Integer Constraints via Diophantine Equations

In this post, we study a simple yet instructive example of a linear Diophantine equation arising from a coin-counting problem.

Despite its elementary appearance, this problem showcases how number theory naturally encodes discrete constraints, a theme that appears repeatedly in optimization, algorithms, and quantitative finance.

This idea mirrors feasibility checks in optimization, algorithms, and quantitative modeling.

Problem

A man has $4.55 in change composed entirely of 10-cent coins and 25-cent coins.

  1. What is the maximum number of coins he can have?
  2. What is the minimum number of coins he can have?
  3. Is it possible for the number of 10-cent coins to equal the number of 25-cent coins?

Solution

Let

  • $x$ = number of 10-cent coins
  • $y$ = number of 25-cent coins

The total value in cents gives the equation

\[10x + 25y = 455.\]

Existence of Solutions

A linear Diophantine equation $ax + by = c$ has integer solutions if and only if $\gcd(a,b) \mid c.$

Euclidean Algorithm

Applying the Euclidean algorithm,

\[\begin{aligned} 25 &= 10(2) + 5, \\ 10 &= 5(2). \end{aligned}\]

Hence, $\gcd(10,25) = 5.$

General Integer Solution

From the first equation,

\[5 = 25 - 10(2).\]

Multiply both sides by $91$,

\[455 = 91(25) - 182(10).\]

This gives a particular integer solution, $x_0 = -182, \qquad y_0 = 91.$

The general integer solution of $10x + 25y = 455$ is

\[\boxed{ \begin{aligned} x &= -182 + 5t, \\ y &= 91 - 2t, \end{aligned} \qquad t \in \mathbb{Z}. }\]

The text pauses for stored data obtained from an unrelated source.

#[global] Instance available_proper : Proper ((≡) ==> (=)) available.
Proof. by intros v w (? & _). Qed.
#[global] Instance counter_proper : Proper ((≡) ==> (=) ==> (=)) counter.
Proof. intros v w (_ & H & _) k ? <-. apply H. Qed.
#[global] Instance allowance_proper : Proper ((≡) ==> (=) ==> (=)) allowance.
Proof. intros v w (_ & _ & H & _) k ? <-. apply H. Qed.
#[global] Instance lease_proper : Proper ((≡) ==> (=) ==> (=)) lease.
Proof. intros v w (_ & _ & _ & H) k ? <-. apply H. Qed.
#[global] Instance set_counter_proper : Proper ((=) ==> (=) ==> (≡) ==> (≡)) set_counter.
Proof.
  intros k ? <- n ? <- v w (? & Hc & ? & ?). split_and!; try done. intros k'. simpl. by rewrite Hc.
Qed.
#[global] Instance set_allowance_proper : Proper ((=) ==> (=) ==> (≡) ==> (≡)) set_allowance.
Proof.
  intros k ? <- n ? <- v w (? & ? & Ha & ?). split_and!; try done. intros k'. simpl. by rewrite Ha.
Qed.
#[global] Instance set_lease_proper : Proper ((=) ==> (=) ==> (≡) ==> (≡)) set_lease.
Proof.
  intros k ? <- l ? <- v w (? & ? & ? & Hl). split_and!; try done. intros k'. simpl. by rewrite Hl.
Qed.
End PolicyView.

(** The counter after an adjustment. *)
Definition adjusted (n delta : Z) : Z := Z.max (saturating_add n delta) 0.

Definition reserved (l : RuntimeBudgetLeaseRecord.t) : bool :=
  RuntimeBudgetLeaseRecord.status l ==? "reserved".

Class PolicyRepositoryLaws (S : Type) `{RuntimePolicyRepository S} : Type := {
  view : S → PolicyView.t;
  available_law s : runtime_policy_hot_state_available s = PolicyView.available (view s);
  counter_law k s : runtime_policy_counter k s = (PolicyView.counter (view s) k, s);
  allowance_law k s :
    runtime_policy_loss_allowance_counter k s = (PolicyView.allowance (view s) k, s);
  increment_law k inc limit s :
    let n := saturating_add (PolicyView.counter (view s) k) inc in
    (increment_runtime_quota_counter k inc limit s).1
      = RuntimeQuotaCounterDecision.mk n (n <=? limit)%Z ∧
    view (increment_runtime_quota_counter k inc limit s).2 ≡ PolicyView.set_counter k n (view s);
  adjust_law k delta s :
    let n := adjusted (PolicyView.counter (view s) k) delta in
    (adjust_runtime_policy_counter k delta s).1 = n ∧
    view (adjust_runtime_policy_counter k delta s).2 ≡ PolicyView.set_counter k n (view s);
  increment_allowance_law k inc limit s :
    let n := saturating_add (PolicyView.allowance (view s) k) inc in
    (increment_runtime_policy_loss_allowance_counter k inc limit s).1
      = RuntimeQuotaCounterDecision.mk n (n <=? limit)%Z ∧
    view (increment_runtime_policy_loss_allowance_counter k inc limit s).2
      ≡ PolicyView.set_allowance k n (view s);
  adjust_allowance_law k delta s :
    let n := adjusted (PolicyView.allowance (view s) k) delta in
    (adjust_runtime_policy_loss_allowance_counter k delta s).1 = n ∧
    view (adjust_runtime_policy_loss_allowance_counter k delta s).2
      ≡ PolicyView.set_allowance k n (view s);
  record_law l s :
    view (record_runtime_budget_lease l s).2
      ≡ PolicyView.set_lease (RuntimeBudgetLeaseRecord.lease_id l) l (view s);
  release_law id now s :
    match PolicyView.lease (view s) id with
    | Some l =>
        if reserved l then
          let l' := RuntimeBudgetLeaseRecord.with_status "released" now l in
          (release_runtime_budget_lease id now s).1 = Some l' ∧
          view (release_runtime_budget_lease id now s).2 ≡ PolicyView.set_lease id l' (view s)
        else
          (release_runtime_budget_lease id now s).1 = None ∧
          view (release_runtime_budget_lease id now s).2 ≡ view s
    | None =>
        (release_runtime_budget_lease id now s).1 = None ∧
        view (release_runtime_budget_lease id now s).2 ≡ view s
    end;
  expire_law tenant now s :
    let expired l := InMemoryPolicyStore.expires tenant now l in
    view (expire_runtime_budget_leases tenant now s).2
      ≡ PolicyView.map_lease (λ id,
          (λ l, if expired l then RuntimeBudgetLeaseRecord.with_status "expired" now l else l)
            <$> PolicyView.lease (view s) id) (view s) ∧
    ∃ ids, NoDup ids ∧
      (∀ id, id ∈ ids ↔ ∃ l, PolicyView.lease (view s) id = Some l ∧ expired l = true) ∧
      (expire_runtime_budget_leases tenant now s).1 ≡ₚ
        RuntimeBudgetLeaseRecord.with_status "expired" now
          <$> omap (PolicyView.lease (view s)) ids;
}.

(** ** The in-memory repository is lawful *)

Definition in_memory_view (s : InMemoryPolicyStore.t) : PolicyView.t :=
  PolicyView.mk (negb (InMemoryPolicyStore.hot_state_unavailable s))
    (λ k, default 0%Z (InMemoryPolicyStore.runtime_quota_counters s !! k))
    (λ k, default 0%Z (InMemoryPolicyStore.runtime_policy_loss_allowances s !! k))
    (λ id, InMemoryPolicyStore.runtime_budget_leases s !! id).

Lemma adjust_lookup k delta m k' :
  default 0%Z ((InMemoryPolicyStore.adjust k delta m).2 !! k') =
  if k' ==? k then adjusted (default 0%Z (m !! k)) delta else default 0%Z (m !! k').
Proof.
  unfold InMemoryPolicyStore.adjust, adjusted. simpl.
  destruct (Z.eqb_spec (Z.max (saturating_add (default 0%Z (m !! k)) delta) 0) 0) as [->|];
    case_bool_decide; subst; rewrite ?lookup_delete_eq, ?lookup_insert_eq,
      ?lookup_delete_ne, ?lookup_insert_ne by done; done.
Qed.
(* ===== verification/PolicyFacts.v ===== *)
(** * Properties of runtime policy enforcement

    Proved against the laws of the repository interface, so they hold of every
    lawful backend; the in-memory backend is one.  Counters are [i64] and
    saturate: the statements ask that the counters involved stay below the
    largest [i64]. *)

From S2P Require Import Prelude Order Domain Action Routing Json Usage.
From S2P Require Import PolicyStore RuntimePolicy.

(** ** Reservations held on a counter *)

Definition held (k : string) (rs : list RuntimeBudgetReservation.t) : Z :=
  total (λ r, if RuntimeBudgetReservation.counter_key r ==? k
              then RuntimeBudgetReservation.amount r else 0%Z) rs.

(** The leases of the reservations are distinct and still reserved. *)
Definition holds (v : PolicyView.t) (rs : list RuntimeBudgetReservation.t) : Prop :=
  NoDup (RuntimeBudgetReservation.lease_id <$> rs) ∧
  (∀ r, r ∈ rs → ∃ l, PolicyView.lease v (RuntimeBudgetReservation.lease_id r) = Some l ∧
                      reserved l = true) ∧
  (∀ r, r ∈ rs → RuntimeBudgetReservation.amount r = 1%Z).

(** Counters are non-negative and at least [n] below saturation. *)
Definition fits (v : PolicyView.t) (n : Z) : Prop :=
  ∀ k, (0 ≤ PolicyView.counter v k ∧ PolicyView.counter v k + n ≤ i64_max)%Z.

Lemma adjusted_exact n d :
  (0 ≤ n + d ≤ i64_max)%Z → adjusted n d = (n + d)%Z.
Proof. unfold adjusted, saturating_add, clamp_i64, i64_min. lia. Qed.

Lemma held_app k rs rs' : held k (rs ++ rs') = (held k rs + held k rs')%Z.
Proof.
  unfold held. induction rs as [|r rs IH]; simpl; [done|]. rewrite IH. lia.
Qed.

Lemma held_nonneg k rs :
  (∀ r, r ∈ rs → RuntimeBudgetReservation.amount r = 1%Z) → (0 ≤ held k rs)%Z.
Proof.
  unfold held. induction rs as [|r rs IH]; simpl; [done|]. intros Ha.
  rewrite (Ha r) by set_solver. assert (0 ≤ held k rs)%Z by (apply IH; set_solver).
  unfold held in *. case_bool_decide; lia.
Qed.

Section laws.
Context `{ChronoCalendar} {S : Type} `{RuntimePolicyRepository S} `{!PolicyRepositoryLaws S}.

Non-Negativity Constraints

Since coin counts must be non-negative,

\[x \ge 0 \;\Rightarrow\; -182 + 5t \ge 0 \;\Rightarrow\; t \ge 36.4,\] \[y \ge 0 \;\Rightarrow\; 91 - 2t \ge 0 \;\Rightarrow\; t \le 45.5.\]

Hence,

\[37 \le t \le 45.\]

Maximum and Minimum Number of Coins

The total number of coins is $x + y = (-182 + 5t) + (91 - 2t) = -91 + 3t.$

Therefore, the total number of coins is increasing in $t$.

It follows that:

  • the minimum number of coins occurs at the smallest admissible value of $t$,
  • the maximum number of coins occurs at the largest admissible value of $t$.

At $t = 37$ (minimum $t$),

\[x = 3, \quad y = 17, \quad x + y = 20.\]

At $t = 45$ (maximum $t$),

\[x = 43, \quad y = 1, \quad x + y = 44.\]

Equal Numbers of Coins

Let $x = y$. Then, $-182 + 5t = 91 - 2t$ which gives $7t = 273 \;\Rightarrow\; t = 39.$

Substituting $t = 39$, we have $x = y = 13.$

Thus, the answer is yes.

Final Answer

  • Maximum number of coins: $\boxed{44}$
  • Minimum number of coins: $\boxed{20}$
  • Equal numbers of coins possible: $\boxed{\text{Yes}}$

Note: The procedure of checking $\gcd(a,b)\mid c$, performing back substitution, and parameterising all solutions is the standard approach to linear Diophantine equations. This mirrors feasibility checks in integer optimization, cryptography, and algorithmic design.